◆ Recorded information
(* ===== verification/Telemetry.v ===== *)
(** * Telemetry: conventions and metrics

    [packages/telemetry/conventions.py]: attribute names, redaction, the tenant
    hash, the gate for content and the GenAI attributes; and
    [packages/telemetry/metrics.py]: the in-process counters and histograms,
    and the instruments of the metrics SDK.  The SDK is outside the repository:
    its operations are those of a class over an abstract world, and may raise. *)

From stdpp Require Import base list strings pretty.
From Stdlib Require Import ZArith Lia Ascii SpecFloat.
From S2P Require Import Prelude.
From S2P Require Import PyFloat.
From S2P Require Import PyValue.
From S2P Require Import Regex.
From S2P Require Import Sha256.
From S2P Require Import Redaction.

Local Open Scope py_scope.

Module Conventions.
Import Regex.

Definition RUN_ID : string := "workbench.run_id".
Definition TENANT_HASH : string := "workbench.tenant_hash".
Definition TOOL_NAME : string := "workbench.tool.name".
Definition TOOL_VERSION : string := "workbench.tool.version".
Definition TOOL_SIDE_EFFECT : string := "workbench.tool.side_effect".
Definition TOOL_DRY_RUN : string := "workbench.tool.dry_run".
Definition AGENT_NAME : string := "workbench.agent.name".
Definition TASK_ID : string := "workbench.task.id".
Definition SKILL_ID : string := "workbench.task.skill_id".
Definition POLICY_DECISION : string := "workbench.policy.decision".
Definition POLICY_REASON : string := "workbench.policy.reason".
Definition BUDGET_CONSUMED : string := "workbench.budget.consumed_cost_usd".
Definition BUDGET_LIMIT : string := "workbench.budget.max_cost_usd".
Definition APPROVAL_ID : string := "workbench.approval.id".
Definition APPROVAL_DECISION : string := "workbench.approval.decision".
Definition APPROVAL_WAIT_S : string := "workbench.approval.wait_s".
Definition RUN_STATUS : string := "workbench.run.status".
Definition RUN_OUTCOME : string := "workbench.run.outcome".
Definition ERROR_CODE : string := "workbench.error.code".

(** ** Redaction *)

Definition SECRET_HINTS : list string :=
  ["secret"; "token"; "password"; "passwd"; "api_key"; "apikey"; "client_secret"; "bearer";
   "authorization"; "cookie"; "set-cookie"; "private_key"; "ssn"; "social_security"; "credit_card";
   "creditcard"; "card_number"; "cc_number"; "email"; "phone"].

(** [name\s*=\s*\S+], ignoring case *)
Definition assignment (name : string) : re :=
  seqs [ilit name; RStar space; lit "="; RStar space; plus nonspace].
Definition SECRET_VALUE_RE : re :=
  alts [ seqs [ilit "bearer"; plus space;
               plus (RClass (fun c => Redact.alnum c || Redact.one_of "._-~+/=" c))];
         assignment "api_key"; assignment "client_secret"; assignment "password" ].
(** The patterns for personal data are those of the gateway's redaction. *)
Definition SSN_RE : re := McpRedact.SSN_RE.
Definition CC_RE : re := McpRedact.CC_RE.
Definition EMAIL_RE : re := McpRedact.EMAIL_RE.
Definition PHONE_RE : re := McpRedact.PHONE_RE.
Definition PII_RE : re := alts [SSN_RE; CC_RE; EMAIL_RE; PHONE_RE].

Definition REDACTED : string := "[redacted]".

Definition is_secret_key (key : string) : bool :=
  let kl := PyStr.lower key in existsb (fun h => PyStr.contains h kl) SECRET_HINTS.

Definition redact_value (key : string) (value : pyval) : pyval :=
  if is_secret_key key then VStr REDACTED
  else match value with
       | VStr s => if search SECRET_VALUE_RE s then VStr (sub SECRET_VALUE_RE REDACTED s) else value
       | _ => value
       end.

(** [redact_mapping], on the dicts; an element of a list that is itself a list
    is not looked into. *)
Fixpoint redact_mapping (v : pyval) : pyval :=
  match v with
  | VDict d =>
      VDict (map (fun kv => (kv.1,
        if is_secret_key kv.1 then VStr REDACTED
        else match kv.2 with
             | VDict _ => redact_mapping kv.2
             | VList l => VList (map (fun i => match i with
                                               | VDict _ => redact_mapping i
                                               | _ => redact_value kv.1 i
                                               end) l)
             | _ => redact_value kv.1 kv.2
             end)) d)
  | _ => v
  end.
Definition redact_dict (d : dict) : dict :=
  match redact_mapping (VDict d) with VDict d' => d' | _ => [] end.

Definition scrub_message (msg : string) : string :=
  let out := sub SECRET_VALUE_RE REDACTED msg in
  let out := sub SSN_RE REDACTED out in
  let out := sub CC_RE REDACTED out in
  let out := sub EMAIL_RE REDACTED out in
  let out := sub PHONE_RE REDACTED out in
  PyStr.slice 2000 out.

(** [None] and the empty tenant have no hash. *)
Definition hash_tenant (tenant_id : option string) : option string :=
  match tenant_id with
  | Some t => if String.eqb t "" then None
              else Some ("sha256:" +:+ PyStr.slice 16 (Sha256.hexdigest t))
  | None => None
  end.

(** ** Content capture *)

Definition content_capture_enabled (getenv : string -> option string) : bool :=
  String.eqb (PyStr.lower (PyStr.strip (default "" (getenv "OTEL_CONTENT_CAPTURE")))) "dev-only".
Definition maybe_content (getenv : string -> option string) (text : option string) : option string :=
  match text with
  | Some t => if String.eqb t "" then None
              else if negb (content_capture_enabled getenv) then None
              else Some (PyStr.slice 2000 (scrub_message t))
  | None => None
  end.

(** ** GenAI attributes *)

(** [if v: attrs[k] = v] and [if v is not None: attrs[k] = v] *)
Definition when_text (k : string) (v : option string) : dict :=
  match v with Some s => if String.eqb s "" then [] else [(k, VStr s)] | None => [] end.
Definition when_some {A} (k : string) (f : A -> pyval) (v : option A) : dict :=
  match v with Some x => [(k, f x)] | None => [] end.
Definition genai_attrs (operation provider model tool_name : option string)
    (input_tokens output_tokens : option Z) (cost_usd : option float) : dict :=
  when_text "gen_ai.operation.name" operation ++ when_text "gen_ai.provider.name" provider
  ++ when_text "gen_ai.request.model" model ++ when_text "gen_ai.response.model" model
  ++ when_text "gen_ai.tool.name" tool_name
  ++ when_some "gen_ai.usage.input_tokens" VInt input_tokens
  ++ when_some "gen_ai.usage.output_tokens" VInt output_tokens
  ++ when_some "workbench.gen_ai.cost_usd" VFloat cost_usd.
End Conventions.

(** ** Metrics *)

(** A Python number, [int] or [float]. *)
Inductive num : Type :=
  | Int (z : Z)
  | Float (f : float).
Definition num_value (n : num) : pyval := match n with Int z => VInt z | Float f => VFloat f end.

(** The metrics SDK; [metrics_available] says whether it could be imported. *)
Class MetricsSdk (W : Type) := {
  Meter : Type; Instrument : Type; Reader : Type;
  metrics_available : bool;
  otlp_reader : string -> M W Reader;
  console_reader : M W Reader;
  set_provider : string -> list Reader -> M W unit;
  get_meter : string -> M W Meter;
  create_counter : Meter -> string -> string -> M W Instrument;
  create_histogram : Meter -> string -> string -> string -> M W Instrument;
  instrument_add : Instrument -> num -> list (string * string) -> M W unit;
  instrument_record : Instrument -> num -> list (string * string) -> M W unit;
}.

Module Metrics.

Section Metrics.
Context {W : Type} `{MetricsSdk W}.

(** The module's globals. *)
Record State := mkState {
  local_counts : list (string * float);
  local_hist_values : list (string * list num);
  instruments : list (string * Instrument);
  meter : option Meter;
  initialized : bool;
  sdk : W }.
Abbreviation MM := (M State).

Definition on_sdk {A} (m : M W A) : MM A := fun s =>
  let '(w, r) := m (sdk s) in
  (mkState (local_counts s) (local_hist_values s) (instruments s) (meter s) (initialized s) w, r).
Definition set_counts (f : list (string * float) -> list (string * float)) : MM unit :=
  modify (fun s => mkState (f (local_counts s)) (local_hist_values s) (instruments s) (meter s)
                     (initialized s) (sdk s)).
Definition set_hists (f : list (string * list num) -> list (string * list num)) : MM unit :=
  modify (fun s => mkState (local_counts s) (f (local_hist_values s)) (instruments s) (meter s)
                     (initialized s) (sdk s)).
Definition set_instrument (name : string) (i : Instrument) : MM unit :=
  modify (fun s => mkState (local_counts s) (local_hist_values s) (dset name i (instruments s))
                     (meter s) (initialized s) (sdk s)).
Definition set_meter (m : option Meter) (init : bool) : MM unit :=
  modify (fun s => mkState (local_counts s) (local_hist_values s) (instruments s) m init (sdk s)).
(** [with suppress(Exception)] *)
Definition suppress (m : MM unit) : MM unit := try_catch m (fun _ => ret tt).
(** [try: return m except Exception: return None] *)
Definition attempt {A} (m : MM A) : MM (option A) :=
  try_catch (let* a := m in ret (Some a)) (fun _ => ret None).

Definition truthy_env (getenv : string -> option string) (name : string) : bool :=
  existsb (String.eqb (PyStr.lower (default "" (getenv name)))) ["1"; "true"].

Definition init_metrics (getenv : string -> option string) (service_name : string) (console : bool)
    : MM (option Meter) :=
  if negb metrics_available then ret None
  else
    let* s := gets id in
    match initialized s, meter s with
    | true, Some m => ret (Some m)
    | _, _ =>
        let endpoint := default "" (getenv "OTEL_EXPORTER_OTLP_ENDPOINT") in
        let* otlp := (if String.eqb endpoint "" then ret None else attempt (on_sdk (otlp_reader endpoint))) in
        let readers := match otlp with Some r => [r] | None => [] end in
        let* readers := (if console || truthy_env getenv "OTEL_METRICS_CONSOLE"
                         then let* r := on_sdk console_reader in ret (readers ++ [r])
                         else ret readers) in
        (match readers with
         | [] => ret tt
         | _ => suppress (on_sdk (set_provider service_name readers))
         end) ;;*
        let* m := attempt (on_sdk (get_meter service_name)) in
        set_meter m true ;;* ret m
    end.

(** [_counter] and [_histogram]: one table for both *)
Definition instrument (name : string) (create : Meter -> M W Instrument) : MM (option Instrument) :=
  let* s := gets id in
  match meter s with
  | None => ret None
  | Some m =>
      if negb metrics_available then ret None
      else match dget name (instruments s) with
           | Some i => ret (Some i)
           | None =>
               let* made := attempt (on_sdk (create m)) in
               match made with
               | None => ret None
               | Some i => set_instrument name i ;;* ret (Some i)
               end
           end
  end.

Definition counter_key (name : string) (attrs : list (string * string)) : string :=
  name +:+ "|" +:+ PyStr.join "," (map (fun kv => kv.1 +:+ "=" +:+ kv.2) (sorted_items attrs)).

(** [x + value] for a float [x] *)
Definition add_num (x : float) (value : num) : result float :=
  let? v := py_float (num_value value) in Ok (PyFloat.add x v).

Definition add_counter (name : string) (value : num) (attrs : list (string * string))
    (description : string) : MM unit :=
  let key := counter_key name attrs in
  let* s := gets id in
  let* total := lift_result (add_num (default (PyFloat.of_Z 0) (dget key (local_counts s))) value) in
  set_counts (dset key total) ;;*
  let* inst := instrument name (fun m => create_counter m name description) in
  match inst with
  | Some i => suppress (on_sdk (instrument_add i value attrs))
  | None => ret tt
  end.

Definition record_hist (name : string) (value : num) (attrs : list (string * string))
    (description unit : string) : MM Datatypes.unit :=
  set_hists (fun h => dset name (default [] (dget name h) ++ [value]) h) ;;*
  let* inst := instrument name (fun m => create_histogram m name description unit) in
  match inst with
  | Some i => suppress (on_sdk (instrument_record i value attrs))
  | None => ret tt
  end.

(** *** Recorders *)

Definition record_run_started (run_id : string) : MM unit :=
  add_counter "workbench.runs.started" (Int 1) [("status", "started")] "Runs started".
Definition record_run_finished (status : string) : MM unit :=
  add_counter "workbench.runs.finished" (Int 1) [("status", status)] "Runs finished by status".
Definition record_run_duration (duration_s : num) (status : string) : MM unit :=
  record_hist "workbench.run.duration" duration_s [("status", status)] "Run wall-clock duration" "s".
Definition record_model_call (model : string) (input_tokens output_tokens : Z) (cost_usd : num) : MM unit :=
  add_counter "workbench.model.calls" (Int 1) [("model", model)] "Model calls" ;;*
  add_counter "workbench.model.tokens" (Int (input_tokens + output_tokens)) [("model", model)]
    "Model tokens" ;;*
  add_counter "workbench.model.cost_usd" cost_usd [("model", model)] "Model cost USD".
Definition record_tool_call (tool_name status : string) (latency_s : num) : MM unit :=
  add_counter "workbench.tool.calls" (Int 1) [("tool", tool_name); ("status", status)] "Tool calls" ;;*
  record_hist "workbench.tool.latency" latency_s [("tool", tool_name); ("status", status)]
    "Tool latency" "s".
Definition record_a2a_call (agent_name status : string) (latency_s : num) : MM unit :=
  add_counter "workbench.a2a.calls" (Int 1) [("agent", agent_name); ("status", status)] "A2A calls" ;;*
  record_hist "workbench.a2a.latency" latency_s [("agent", agent_name)] "A2A latency" "s".
Definition record_policy_decision (decision : string) : MM unit :=
  add_counter "workbench.policy.decisions" (Int 1) [("decision", decision)] "Policy decisions".
Definition record_approval_wait (wait_s : num) (decision : string) : MM unit :=
  record_hist "workbench.approval.wait" wait_s [("decision", decision)] "Approval wait time" "s".
Definition record_sse_reconnect (run_id : string) : MM unit :=
  add_counter "workbench.sse.reconnects" (Int 1) [] "SSE reconnects".
Definition record_budget_exhausted (budget : string) : MM unit :=
  add_counter "workbench.budget.exhausted" (Int 1) [("budget", budget)] "Budget exhaustion".

(** [snapshot] *)
Definition snapshot : MM (list (string * float) * list (string * list num)) :=
  gets (fun s => (local_counts s, local_hist_values s)).
Definition reset_for_tests : MM unit :=
  modify (fun s => mkState [] [] (instruments s) (meter s) (initialized s) (sdk s)).
End Metrics.
Arguments State W {H}.
End Metrics.
(* ===== verification/Tracing.v ===== *)
(** * Telemetry: spans

    [packages/telemetry/tracing.py].  A context manager is
    a combinator: it takes the body of its [with] block, which gets the span,
    and runs it between the entry and the exit.  The tracing SDK is outside the
    repository: its operations are those of a class over the world and may
    raise.  Exceptions here are those [except Exception] catches. *)

From stdpp Require Import base list strings pretty.
From Stdlib Require Import ZArith Lia Ascii SpecFloat.
From S2P Require Import Prelude.
From S2P Require Import PyFloat.
From S2P Require Import PyValue.
From S2P Require Import Telemetry.

Local Open Scope py_scope.

(** The tracing SDK.  A [Manager] is what [start_as_current_span] returns; its
    [exit] is told the exception of the body and does not swallow it. *)
Class TracingSdk (W : Type) := {
  Provider : Type; Tracer : Type; Manager : Type; Span : Type; Processor : Type; Exporter : Type;
  otel_available : bool;
  get_tracer_provider : M W Provider;
  trace_get_tracer : string -> M W Tracer;
  new_provider : string -> M W Provider;
  in_memory_exporter : M W Exporter;
  simple_processor : Exporter -> M W Processor;
  otlp_processor : string -> M W Processor;
  console_processor : M W Processor;
  add_span_processor : Provider -> Processor -> M W unit;
  set_tracer_provider : Provider -> M W unit;
  provider_get_tracer : Provider -> string -> M W Tracer;
  start_as_current_span : Tracer -> string -> dict -> bool -> M W Manager;
  enter : Manager -> M W Span;
  exit : Manager -> option exn -> M W unit;
  span_set_attribute : Span -> string -> pyval -> M W unit;
  span_set_status : Span -> option string -> M W unit;
  propagate_inject : list (string * string) -> M W (list (string * string));
  current_trace : M W (option Z);
}.

Module Tracing.
Import Conventions.

Section Tracing.
Context {W : Type} `{MetricsSdk W} `{TracingSdk W}.
(** [time.monotonic] *)
Variable monotonic : M W float.
Variable getenv : string -> option string.

(** The globals of [tracing.py], in front of those of [metrics.py]. *)
Record State := mkState {
  initialized_for : option string; tracer : option Tracer; metrics : Metrics.State W }.
Abbreviation TM := (M State).

Definition on_metrics {A} (m : M (Metrics.State W) A) : TM A := fun s =>
  let '(x, r) := m (metrics s) in (mkState (initialized_for s) (tracer s) x, r).
Definition on_world {A} (m : M W A) : TM A := on_metrics (Metrics.on_sdk m).
Definition set_tracer (t : option Tracer) : TM unit :=
  modify (fun s => mkState (initialized_for s) t (metrics s)).
Definition set_initialized (name : string) : TM unit :=
  modify (fun s => mkState (Some name) (tracer s) (metrics s)).
Definition suppress (m : TM unit) : TM unit := try_catch m (fun _ => ret tt).
Definition attempt {A} (m : TM A) : TM (option A) :=
  try_catch (let* a := m in ret (Some a)) (fun _ => ret None).

(** ** Set-up *)

Definition init_tracing (service_name : string) (otlp_endpoint : option string)
    (enable_console in_memory : bool) : TM (option (Provider * option Exporter)) :=
  if negb otel_available then ret None
  else
    let endpoint := match otlp_endpoint with
                    | Some e => if String.eqb e "" then default "" (getenv "OTEL_EXPORTER_OTLP_ENDPOINT") else e
                    | None => default "" (getenv "OTEL_EXPORTER_OTLP_ENDPOINT")
                    end in
    let* existing := on_world get_tracer_provider in
    let* s := gets id in
    if bool_decide (initialized_for s = Some service_name) && negb in_memory then
      let* t := on_world (trace_get_tracer service_name) in
      set_tracer (Some t) ;;* ret (Some (existing, None))
    else
      let* provider := on_world (new_provider service_name) in
      let attach p := (let* x := p in on_world (add_span_processor provider x)) in
      let* exporter :=
        (if in_memory then
           let* e := on_world in_memory_exporter in
           attach (on_world (simple_processor e)) ;;* ret (Some e)
         else if negb (String.eqb endpoint "") then
           try_catch (attach (on_world (otlp_processor endpoint)))
             (fun _ => attach (on_world console_processor)) ;;* ret None
         else if enable_console || Metrics.truthy_env getenv "OTEL_TRACES_CONSOLE" then
           attach (on_world console_processor) ;;* ret None
         else ret None) in
      suppress (on_world (set_tracer_provider provider)) ;;*
      set_initialized service_name ;;*
      let* t := try_catch (on_world (provider_get_tracer provider service_name))
                  (fun _ => on_world (trace_get_tracer service_name)) in
      set_tracer (Some t) ;;* ret (Some (provider, exporter)).

(** [None] is the no-op tracer. *)
Definition get_tracer (name : string) : TM (option Tracer) :=
  if negb otel_available then ret None
  else
    let* s := gets id in
    match tracer s with
    | Some t => ret (Some t)
    | None =>
        let* found := attempt (on_world (trace_get_tracer name)) in
        match found with
        | Some t => set_tracer (Some t) ;;* ret (Some t)
        | None => ret None
        end
    end.

(** ** Propagation *)

Definition inject_headers (carrier : list (string * string)) : TM (list (string * string)) :=
  if negb otel_available then ret carrier
  else try_catch (on_world (propagate_inject carrier)) (fun _ => ret carrier).

(** [format(z, "032x")] *)
Fixpoint hex_go (fuel : nat) (z : Z) (acc : string) : string :=
  match fuel with
  | O => acc
  | S f => if (z =? 0)%Z then acc
           else hex_go f (z / 16) (String (PyStr.hex_digit (Z.to_nat (z mod 16))) acc)
  end.
Definition format_032x (z : Z) : string :=
  let digits := hex_go (S (Z.to_nat (Z.log2 z))) z "" in
  PyStr.of_chars (repeat "0"%char (32 - String.length digits)) +:+ digits.
Definition current_trace_id : TM (option string) :=
  if negb otel_available then ret None
  else
    try_catch
      (let* z := on_world current_trace in
       ret (match z with Some z => if (z =? 0)%Z then None else Some (format_032x z) | None => None end))
      (fun _ => ret None).

(** ** The span helper *)

(** [None] is the no-op span. *)
Definition set_attribute (s : option Span) (k : string) (v : pyval) : TM unit :=
  match s with Some s => on_world (span_set_attribute s k v) | None => ret tt end.
Definition set_status (s : option Span) (status : option string) : TM unit :=
  match s with Some s => on_world (span_set_status s status) | None => ret tt end.

(** The attributes a span starts with. *)
Definition span_attrs (run_id tenant_id : option string) (attributes : dict) : dict :=
  let base := match run_id with
              | Some r => if String.eqb r "" then [] else [(RUN_ID, VStr r)]
              | None => []
              end in
  let base := match hash_tenant tenant_id with
              | Some h => dset TENANT_HASH (VStr h) base
              | None => base
              end in
  fold_left (fun d kv => dset kv.1 (if is_secret_key kv.1 then VStr REDACTED else kv.2) d) attributes base.

(** [with cm as s: body(s)] *)
Definition managed {A} (cm : Manager) (body : Span -> TM A) : TM A :=
  let* s := on_world (enter cm) in
  fun x => match body s x with
           | (x', Ok a) => (on_world (exit cm None) ;;* ret a) x'
           | (x', Exn e) => (on_world (exit cm (Some e)) ;;* raise e) x'
           end.

(** Only the creation of the manager is guarded. *)
Definition span {A} (name : string) (run_id tenant_id : option string) (attributes : dict) (server : bool)
    (body : option Span -> TM A) : TM A :=
  let* t := get_tracer "workbench" in
  let attrs := span_attrs run_id tenant_id attributes in
  match t with
  | None => body None
  | Some t =>
      let* cm := attempt (on_world (start_as_current_span t name attrs server)) in
      match cm with
      | None => body None
      | Some cm => managed cm (fun s => body (Some s))
      end
  end.

Definition status_ok (s : option Span) : TM unit := suppress (set_status s None).
Definition status_error (s : option Span) (message : string) : TM unit :=
  suppress (set_status s (Some (scrub_message message))).

(** ** Spans of the domain *)

Section Domain.
Context {A : Type}.
Implicit Types (body : option Span -> TM A).

Definition run_span (run_id : string) (tenant_id status : option string) body : TM A :=
  span ("run " +:+ run_id) (Some run_id) tenant_id (when_text RUN_STATUS status) false body.
Definition workflow_span (state : string) (run_id : option string) body : TM A :=
  span ("workflow." +:+ state) run_id None [("workbench.workflow.state", VStr state)] false body.
Definition agent_span (agent_name : string) (run_id : option string) body : TM A :=
  span ("agent " +:+ agent_name) run_id None [(AGENT_NAME, VStr agent_name)] false body.
Definition model_span (run_id model provider : option string) (operation : string)
    (input_tokens output_tokens : option Z) (cost_usd : option float) body : TM A :=
  span "model.call" run_id None
    (genai_attrs (Some operation) provider model None input_tokens output_tokens cost_usd) false body.

(** The measured body of a tool or task span: status, then latency. *)
Definition measured (latency : string) (started : float) (s : option Span) body : TM A :=
  try_finally
    (try_catch (let* a := body s in status_ok s ;;* ret a)
       (fun e => status_error s (exn_str e) ;;* raise e))
    (suppress (let* t := on_world monotonic in
               set_attribute s latency (VFloat (PyFloat.round (PyFloat.sub t started) 4)))).

Definition mcp_tool_span (tool_name : string) (run_id side_effect : option string)
    (dry_run : option bool) (version : option string) body : TM A :=
  let attrs := [(TOOL_NAME, VStr tool_name)] ++ when_text TOOL_SIDE_EFFECT side_effect
               ++ when_some TOOL_DRY_RUN VBool dry_run ++ when_text TOOL_VERSION version in
  let* started := on_world monotonic in
  span ("mcp " +:+ tool_name) run_id None attrs false
    (fun s => measured "workbench.tool.latency_s" started s body).
Definition a2a_span (task_id : string) (run_id agent_name skill_id : option string) body : TM A :=
  let attrs := [(TASK_ID, VStr task_id)] ++ when_text AGENT_NAME agent_name
               ++ when_text SKILL_ID skill_id in
  let* started := on_world monotonic in
  span ("a2a " +:+ task_id) run_id None attrs false
    (fun s => measured "workbench.a2a.latency_s" started s body).
Definition policy_span (run_id tool_name decision reason : option string) body : TM A :=
  span "policy.decision" run_id None
    (when_text TOOL_NAME tool_name ++ when_text POLICY_DECISION decision
     ++ match reason with
        | Some r => if String.eqb r "" then []
                    else [(POLICY_REASON, VStr (PyStr.slice 500 (scrub_message r)))]
        | None => []
        end) false body.
Definition approval_wait_span (approval_id : string) (run_id : option string) body : TM A :=
  span "approval.wait" run_id None [(APPROVAL_ID, VStr approval_id)] false body.
Definition db_span (op : string) (run_id table : option string) body : TM A :=
  span ("db " +:+ op) run_id None ([("db.operation", VStr op)] ++ when_text "db.sql.table" table) false body.
Definition http_server_span (route : string) (run_id method : option string) body : TM A :=
  span route run_id None ([("http.route", VStr route)] ++ when_text "http.request.method" method) true body.
End Domain.
End Tracing.
Arguments State W {H H0}.
End Tracing.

◆ Task brief
The response should be the listing above, limited to the lines between the one holding "span_set_attribute : Span" and the one holding "initialized_for : option", inclusive, reproduced exactly.

◆ Expected answer
  span_set_attribute : Span -> string -> pyval -> M W unit;
  span_set_status : Span -> option string -> M W unit;
  propagate_inject : list (string * string) -> M W (list (string * string));
  current_trace : M W (option Z);
}.

Module Tracing.
Import Conventions.

Section Tracing.
Context {W : Type} `{MetricsSdk W} `{TracingSdk W}.
(** [time.monotonic] *)
Variable monotonic : M W float.
Variable getenv : string -> option string.

(** The globals of [tracing.py], in front of those of [metrics.py]. *)
Record State := mkState {
  initialized_for : option string; tracer : option Tracer; metrics : Metrics.State W }.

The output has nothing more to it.